Records excerpted from a collection:
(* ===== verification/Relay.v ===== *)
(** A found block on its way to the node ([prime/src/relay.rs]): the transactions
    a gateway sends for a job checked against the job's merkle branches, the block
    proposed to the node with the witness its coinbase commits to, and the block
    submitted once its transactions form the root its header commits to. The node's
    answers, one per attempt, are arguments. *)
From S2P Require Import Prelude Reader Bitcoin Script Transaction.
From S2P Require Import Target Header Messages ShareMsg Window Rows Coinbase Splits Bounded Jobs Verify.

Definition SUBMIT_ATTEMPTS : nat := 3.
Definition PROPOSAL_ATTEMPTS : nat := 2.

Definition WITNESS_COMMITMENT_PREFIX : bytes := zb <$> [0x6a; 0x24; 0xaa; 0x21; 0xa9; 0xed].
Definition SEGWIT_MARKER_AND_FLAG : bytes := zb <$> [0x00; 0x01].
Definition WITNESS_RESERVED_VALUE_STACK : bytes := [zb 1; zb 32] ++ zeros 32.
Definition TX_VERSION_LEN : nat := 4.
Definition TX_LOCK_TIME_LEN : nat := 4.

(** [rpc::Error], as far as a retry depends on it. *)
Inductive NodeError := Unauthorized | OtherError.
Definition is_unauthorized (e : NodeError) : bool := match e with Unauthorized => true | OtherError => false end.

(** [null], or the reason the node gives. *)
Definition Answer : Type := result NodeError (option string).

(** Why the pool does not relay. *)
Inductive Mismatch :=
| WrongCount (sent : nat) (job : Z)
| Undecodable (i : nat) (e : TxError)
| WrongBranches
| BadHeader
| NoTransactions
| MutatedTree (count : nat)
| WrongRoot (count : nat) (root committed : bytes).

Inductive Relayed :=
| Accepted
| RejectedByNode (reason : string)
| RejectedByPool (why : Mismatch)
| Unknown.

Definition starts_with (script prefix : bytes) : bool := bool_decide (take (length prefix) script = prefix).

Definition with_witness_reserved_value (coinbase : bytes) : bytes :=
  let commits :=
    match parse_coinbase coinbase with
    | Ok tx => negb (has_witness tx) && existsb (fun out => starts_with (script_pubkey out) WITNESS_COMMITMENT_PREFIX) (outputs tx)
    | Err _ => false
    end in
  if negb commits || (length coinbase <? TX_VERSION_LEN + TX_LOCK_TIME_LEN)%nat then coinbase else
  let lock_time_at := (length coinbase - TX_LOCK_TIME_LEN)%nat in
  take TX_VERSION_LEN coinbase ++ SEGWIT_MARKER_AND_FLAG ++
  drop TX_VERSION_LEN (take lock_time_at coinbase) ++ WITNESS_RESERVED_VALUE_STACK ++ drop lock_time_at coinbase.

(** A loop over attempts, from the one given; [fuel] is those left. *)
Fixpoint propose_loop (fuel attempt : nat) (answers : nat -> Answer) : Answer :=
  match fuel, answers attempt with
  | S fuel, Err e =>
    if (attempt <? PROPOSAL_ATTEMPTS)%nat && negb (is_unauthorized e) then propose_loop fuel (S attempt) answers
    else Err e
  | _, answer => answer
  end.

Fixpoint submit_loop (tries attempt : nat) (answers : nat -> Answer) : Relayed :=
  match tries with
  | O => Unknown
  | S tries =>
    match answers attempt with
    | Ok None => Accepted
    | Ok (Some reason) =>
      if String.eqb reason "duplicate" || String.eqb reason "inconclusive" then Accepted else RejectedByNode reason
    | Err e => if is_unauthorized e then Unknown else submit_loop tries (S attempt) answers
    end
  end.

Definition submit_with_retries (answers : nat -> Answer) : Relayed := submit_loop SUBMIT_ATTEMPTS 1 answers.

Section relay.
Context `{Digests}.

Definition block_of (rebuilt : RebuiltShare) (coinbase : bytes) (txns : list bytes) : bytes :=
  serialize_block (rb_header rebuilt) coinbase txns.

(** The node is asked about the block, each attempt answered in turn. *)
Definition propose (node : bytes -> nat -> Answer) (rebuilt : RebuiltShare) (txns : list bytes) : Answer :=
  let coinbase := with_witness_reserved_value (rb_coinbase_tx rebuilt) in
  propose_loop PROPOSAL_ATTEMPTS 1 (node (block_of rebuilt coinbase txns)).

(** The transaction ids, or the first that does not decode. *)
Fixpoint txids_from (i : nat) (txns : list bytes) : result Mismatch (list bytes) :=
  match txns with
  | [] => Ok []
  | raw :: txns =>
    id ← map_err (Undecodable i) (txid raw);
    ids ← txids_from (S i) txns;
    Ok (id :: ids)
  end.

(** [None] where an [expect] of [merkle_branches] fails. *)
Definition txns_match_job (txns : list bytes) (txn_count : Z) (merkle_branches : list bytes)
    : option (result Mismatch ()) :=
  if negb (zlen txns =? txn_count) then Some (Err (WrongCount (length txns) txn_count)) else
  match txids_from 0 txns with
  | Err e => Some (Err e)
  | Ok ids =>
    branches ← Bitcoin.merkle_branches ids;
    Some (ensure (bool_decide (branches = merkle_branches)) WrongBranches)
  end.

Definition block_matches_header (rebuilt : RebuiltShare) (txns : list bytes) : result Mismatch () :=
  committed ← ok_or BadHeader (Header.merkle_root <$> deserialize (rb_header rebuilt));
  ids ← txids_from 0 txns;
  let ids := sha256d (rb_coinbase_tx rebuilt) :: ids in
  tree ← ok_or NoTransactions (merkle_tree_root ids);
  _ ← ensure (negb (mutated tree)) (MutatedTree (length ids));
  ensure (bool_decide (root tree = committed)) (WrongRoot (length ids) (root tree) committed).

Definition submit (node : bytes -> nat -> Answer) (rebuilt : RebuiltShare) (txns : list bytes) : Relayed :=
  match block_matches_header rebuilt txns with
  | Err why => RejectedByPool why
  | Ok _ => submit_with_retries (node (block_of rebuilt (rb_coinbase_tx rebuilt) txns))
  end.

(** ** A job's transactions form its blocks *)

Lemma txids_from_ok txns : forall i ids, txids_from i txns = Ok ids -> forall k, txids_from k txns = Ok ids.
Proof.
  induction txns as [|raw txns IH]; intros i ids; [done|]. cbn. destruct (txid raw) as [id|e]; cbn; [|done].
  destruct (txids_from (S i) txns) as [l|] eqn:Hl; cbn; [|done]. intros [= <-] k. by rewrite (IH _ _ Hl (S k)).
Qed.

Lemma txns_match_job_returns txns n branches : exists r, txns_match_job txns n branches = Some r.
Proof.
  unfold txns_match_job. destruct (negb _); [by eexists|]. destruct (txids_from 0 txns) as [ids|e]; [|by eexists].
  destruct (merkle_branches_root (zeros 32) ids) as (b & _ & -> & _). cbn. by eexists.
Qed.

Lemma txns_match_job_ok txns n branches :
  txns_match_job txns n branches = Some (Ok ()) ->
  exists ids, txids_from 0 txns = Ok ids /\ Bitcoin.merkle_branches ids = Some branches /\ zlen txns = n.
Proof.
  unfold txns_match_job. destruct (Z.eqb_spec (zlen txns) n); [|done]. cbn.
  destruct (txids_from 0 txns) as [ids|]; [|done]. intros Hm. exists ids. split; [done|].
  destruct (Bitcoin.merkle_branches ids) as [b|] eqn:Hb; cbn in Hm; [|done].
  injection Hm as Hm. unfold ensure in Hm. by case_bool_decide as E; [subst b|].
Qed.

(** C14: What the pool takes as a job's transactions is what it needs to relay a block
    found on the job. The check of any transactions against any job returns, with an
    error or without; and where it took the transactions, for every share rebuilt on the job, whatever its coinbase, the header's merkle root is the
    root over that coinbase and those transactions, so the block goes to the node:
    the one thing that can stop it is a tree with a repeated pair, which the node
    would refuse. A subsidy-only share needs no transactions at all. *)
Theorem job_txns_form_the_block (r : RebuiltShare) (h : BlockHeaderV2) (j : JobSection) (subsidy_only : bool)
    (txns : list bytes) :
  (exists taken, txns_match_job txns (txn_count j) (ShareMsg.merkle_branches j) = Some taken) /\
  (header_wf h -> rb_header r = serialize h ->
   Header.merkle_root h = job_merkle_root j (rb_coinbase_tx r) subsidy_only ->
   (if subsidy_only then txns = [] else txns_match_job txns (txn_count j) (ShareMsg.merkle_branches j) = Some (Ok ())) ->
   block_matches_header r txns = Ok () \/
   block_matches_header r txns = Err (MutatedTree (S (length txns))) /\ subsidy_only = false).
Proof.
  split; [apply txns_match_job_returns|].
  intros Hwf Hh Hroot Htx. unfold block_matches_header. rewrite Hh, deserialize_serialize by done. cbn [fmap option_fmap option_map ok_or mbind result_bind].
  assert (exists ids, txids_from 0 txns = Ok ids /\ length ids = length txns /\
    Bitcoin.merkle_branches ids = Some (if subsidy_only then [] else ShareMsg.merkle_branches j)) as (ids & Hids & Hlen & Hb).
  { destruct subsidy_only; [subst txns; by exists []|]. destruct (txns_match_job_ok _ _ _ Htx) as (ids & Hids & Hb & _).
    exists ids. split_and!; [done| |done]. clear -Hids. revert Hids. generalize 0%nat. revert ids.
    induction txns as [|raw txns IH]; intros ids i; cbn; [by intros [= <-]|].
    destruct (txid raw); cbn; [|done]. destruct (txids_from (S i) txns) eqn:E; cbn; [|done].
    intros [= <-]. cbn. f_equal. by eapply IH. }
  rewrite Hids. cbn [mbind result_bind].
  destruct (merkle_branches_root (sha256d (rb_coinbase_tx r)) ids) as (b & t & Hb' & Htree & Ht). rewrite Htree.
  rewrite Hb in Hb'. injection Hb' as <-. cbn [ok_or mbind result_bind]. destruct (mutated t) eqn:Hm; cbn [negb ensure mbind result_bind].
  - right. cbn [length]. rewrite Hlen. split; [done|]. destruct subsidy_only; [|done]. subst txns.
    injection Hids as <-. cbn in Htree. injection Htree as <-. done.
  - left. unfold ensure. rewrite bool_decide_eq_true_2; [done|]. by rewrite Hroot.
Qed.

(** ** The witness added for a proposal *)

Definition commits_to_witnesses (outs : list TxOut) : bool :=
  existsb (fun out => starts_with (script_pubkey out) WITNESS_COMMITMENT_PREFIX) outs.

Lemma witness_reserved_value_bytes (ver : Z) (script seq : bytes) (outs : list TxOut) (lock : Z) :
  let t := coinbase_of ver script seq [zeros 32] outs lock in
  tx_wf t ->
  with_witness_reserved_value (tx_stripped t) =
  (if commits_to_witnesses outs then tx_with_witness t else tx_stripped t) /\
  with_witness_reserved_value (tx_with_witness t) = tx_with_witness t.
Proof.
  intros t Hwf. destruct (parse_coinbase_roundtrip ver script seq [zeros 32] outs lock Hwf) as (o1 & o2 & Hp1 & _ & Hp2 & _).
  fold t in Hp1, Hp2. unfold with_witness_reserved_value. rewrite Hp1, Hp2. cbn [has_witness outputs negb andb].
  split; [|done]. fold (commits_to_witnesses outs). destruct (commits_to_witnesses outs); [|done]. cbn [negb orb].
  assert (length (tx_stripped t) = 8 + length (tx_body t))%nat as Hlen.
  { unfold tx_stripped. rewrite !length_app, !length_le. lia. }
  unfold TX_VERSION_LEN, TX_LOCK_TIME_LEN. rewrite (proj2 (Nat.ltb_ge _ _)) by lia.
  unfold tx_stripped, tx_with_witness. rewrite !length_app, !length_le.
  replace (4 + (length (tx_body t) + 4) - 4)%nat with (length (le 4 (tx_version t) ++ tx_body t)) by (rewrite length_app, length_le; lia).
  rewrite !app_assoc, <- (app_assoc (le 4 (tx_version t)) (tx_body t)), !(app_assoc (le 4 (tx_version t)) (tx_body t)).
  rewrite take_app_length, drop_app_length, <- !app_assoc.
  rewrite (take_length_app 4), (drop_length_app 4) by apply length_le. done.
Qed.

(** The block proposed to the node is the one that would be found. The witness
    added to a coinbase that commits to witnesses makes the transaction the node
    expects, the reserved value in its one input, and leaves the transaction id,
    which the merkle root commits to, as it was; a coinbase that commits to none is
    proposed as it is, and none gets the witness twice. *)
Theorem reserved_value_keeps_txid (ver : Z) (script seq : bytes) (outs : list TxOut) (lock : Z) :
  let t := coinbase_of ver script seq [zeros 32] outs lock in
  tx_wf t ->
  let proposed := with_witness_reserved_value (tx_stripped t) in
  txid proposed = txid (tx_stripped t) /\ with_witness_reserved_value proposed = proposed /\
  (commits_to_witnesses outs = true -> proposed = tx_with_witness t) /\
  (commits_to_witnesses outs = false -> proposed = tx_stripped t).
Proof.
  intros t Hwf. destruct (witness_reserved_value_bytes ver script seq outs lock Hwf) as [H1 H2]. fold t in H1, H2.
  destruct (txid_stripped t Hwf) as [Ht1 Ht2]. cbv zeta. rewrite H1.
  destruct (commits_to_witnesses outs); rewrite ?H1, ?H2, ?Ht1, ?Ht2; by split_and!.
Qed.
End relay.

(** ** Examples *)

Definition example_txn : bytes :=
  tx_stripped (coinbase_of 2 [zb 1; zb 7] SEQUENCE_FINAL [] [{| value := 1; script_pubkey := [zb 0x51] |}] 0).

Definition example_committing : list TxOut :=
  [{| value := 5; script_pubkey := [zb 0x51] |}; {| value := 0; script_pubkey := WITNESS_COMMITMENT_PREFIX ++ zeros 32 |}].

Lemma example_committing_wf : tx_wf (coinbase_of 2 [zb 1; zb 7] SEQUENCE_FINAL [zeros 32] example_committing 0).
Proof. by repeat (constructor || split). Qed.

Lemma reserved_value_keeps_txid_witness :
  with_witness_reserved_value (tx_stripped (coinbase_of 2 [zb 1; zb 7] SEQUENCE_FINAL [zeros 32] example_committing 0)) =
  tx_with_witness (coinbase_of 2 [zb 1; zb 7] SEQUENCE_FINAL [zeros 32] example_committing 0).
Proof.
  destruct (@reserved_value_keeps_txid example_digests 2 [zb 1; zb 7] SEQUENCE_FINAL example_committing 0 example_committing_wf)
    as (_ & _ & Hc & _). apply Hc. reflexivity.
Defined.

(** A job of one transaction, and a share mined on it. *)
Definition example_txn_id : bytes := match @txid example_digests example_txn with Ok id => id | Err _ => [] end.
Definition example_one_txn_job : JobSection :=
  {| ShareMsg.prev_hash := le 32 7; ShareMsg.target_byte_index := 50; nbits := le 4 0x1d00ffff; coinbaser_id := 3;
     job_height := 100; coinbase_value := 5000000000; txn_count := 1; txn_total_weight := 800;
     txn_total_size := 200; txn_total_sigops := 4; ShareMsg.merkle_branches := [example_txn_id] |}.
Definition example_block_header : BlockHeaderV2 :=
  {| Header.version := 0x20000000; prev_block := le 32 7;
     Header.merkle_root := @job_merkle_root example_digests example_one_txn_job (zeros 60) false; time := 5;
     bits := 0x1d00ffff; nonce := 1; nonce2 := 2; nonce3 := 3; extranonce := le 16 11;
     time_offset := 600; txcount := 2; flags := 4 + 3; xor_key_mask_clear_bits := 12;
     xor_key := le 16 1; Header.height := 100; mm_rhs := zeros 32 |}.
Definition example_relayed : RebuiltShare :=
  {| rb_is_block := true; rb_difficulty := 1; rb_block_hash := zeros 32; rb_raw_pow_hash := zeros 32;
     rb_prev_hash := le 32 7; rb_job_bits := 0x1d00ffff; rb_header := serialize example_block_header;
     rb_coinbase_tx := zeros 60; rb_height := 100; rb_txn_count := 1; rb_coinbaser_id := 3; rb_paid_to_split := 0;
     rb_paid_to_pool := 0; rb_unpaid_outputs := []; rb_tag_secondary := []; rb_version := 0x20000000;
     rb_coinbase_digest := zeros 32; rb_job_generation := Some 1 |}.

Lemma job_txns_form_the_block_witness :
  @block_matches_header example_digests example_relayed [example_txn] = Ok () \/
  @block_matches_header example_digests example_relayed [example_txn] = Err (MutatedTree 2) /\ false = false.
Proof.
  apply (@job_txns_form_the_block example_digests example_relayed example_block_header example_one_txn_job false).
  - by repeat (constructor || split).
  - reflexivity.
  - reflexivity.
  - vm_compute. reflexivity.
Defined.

Assigned task
Above are the records; copy exactly the lines from the line with "Some (Err e)" through the line with "induction txns as [|raw txns IH]; intros i ids;", both included.

Response to the task
  | Err e => Some (Err e)
  | Ok ids =>
    branches ← Bitcoin.merkle_branches ids;
    Some (ensure (bool_decide (branches = merkle_branches)) WrongBranches)
  end.

Definition block_matches_header (rebuilt : RebuiltShare) (txns : list bytes) : result Mismatch () :=
  committed ← ok_or BadHeader (Header.merkle_root <$> deserialize (rb_header rebuilt));
  ids ← txids_from 0 txns;
  let ids := sha256d (rb_coinbase_tx rebuilt) :: ids in
  tree ← ok_or NoTransactions (merkle_tree_root ids);
  _ ← ensure (negb (mutated tree)) (MutatedTree (length ids));
  ensure (bool_decide (root tree = committed)) (WrongRoot (length ids) (root tree) committed).

Definition submit (node : bytes -> nat -> Answer) (rebuilt : RebuiltShare) (txns : list bytes) : Relayed :=
  match block_matches_header rebuilt txns with
  | Err why => RejectedByPool why
  | Ok _ => submit_with_retries (node (block_of rebuilt (rb_coinbase_tx rebuilt) txns))
  end.

(** ** A job's transactions form its blocks *)

Lemma txids_from_ok txns : forall i ids, txids_from i txns = Ok ids -> forall k, txids_from k txns = Ok ids.
Proof.
  induction txns as [|raw txns IH]; intros i ids; [done|]. cbn. destruct (txid raw) as [id|e]; cbn; [|done].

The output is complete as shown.